=== Problem ===
Please count the lines in the records below that include the word "done" and report only the total.

Data for analysis Block Start

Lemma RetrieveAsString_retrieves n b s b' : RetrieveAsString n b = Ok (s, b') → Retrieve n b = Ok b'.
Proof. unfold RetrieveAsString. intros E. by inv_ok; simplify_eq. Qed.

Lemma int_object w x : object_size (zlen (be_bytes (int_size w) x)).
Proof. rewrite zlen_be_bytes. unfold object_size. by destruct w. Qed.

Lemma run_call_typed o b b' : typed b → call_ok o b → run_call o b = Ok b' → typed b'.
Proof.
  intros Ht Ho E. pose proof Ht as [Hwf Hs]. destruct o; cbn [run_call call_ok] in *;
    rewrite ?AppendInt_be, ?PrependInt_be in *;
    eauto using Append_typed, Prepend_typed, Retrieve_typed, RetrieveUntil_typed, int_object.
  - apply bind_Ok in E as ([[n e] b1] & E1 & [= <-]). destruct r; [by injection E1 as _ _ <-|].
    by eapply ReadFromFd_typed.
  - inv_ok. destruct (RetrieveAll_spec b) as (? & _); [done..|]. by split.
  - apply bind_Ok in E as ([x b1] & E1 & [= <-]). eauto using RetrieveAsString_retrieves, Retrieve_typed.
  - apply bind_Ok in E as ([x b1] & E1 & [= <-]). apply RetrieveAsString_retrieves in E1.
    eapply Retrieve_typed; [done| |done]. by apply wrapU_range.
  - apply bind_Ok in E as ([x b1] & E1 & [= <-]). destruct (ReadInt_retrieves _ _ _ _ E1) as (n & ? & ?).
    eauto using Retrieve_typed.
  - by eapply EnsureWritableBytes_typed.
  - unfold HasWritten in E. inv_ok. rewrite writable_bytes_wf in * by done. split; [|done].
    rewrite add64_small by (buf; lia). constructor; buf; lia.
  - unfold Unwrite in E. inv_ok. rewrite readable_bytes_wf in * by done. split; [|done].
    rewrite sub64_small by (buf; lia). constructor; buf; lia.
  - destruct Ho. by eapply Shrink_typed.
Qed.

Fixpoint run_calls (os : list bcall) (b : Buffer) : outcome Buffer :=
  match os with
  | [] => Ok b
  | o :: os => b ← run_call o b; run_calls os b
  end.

Data for analysis Block End

=== Solution for this problem ===
4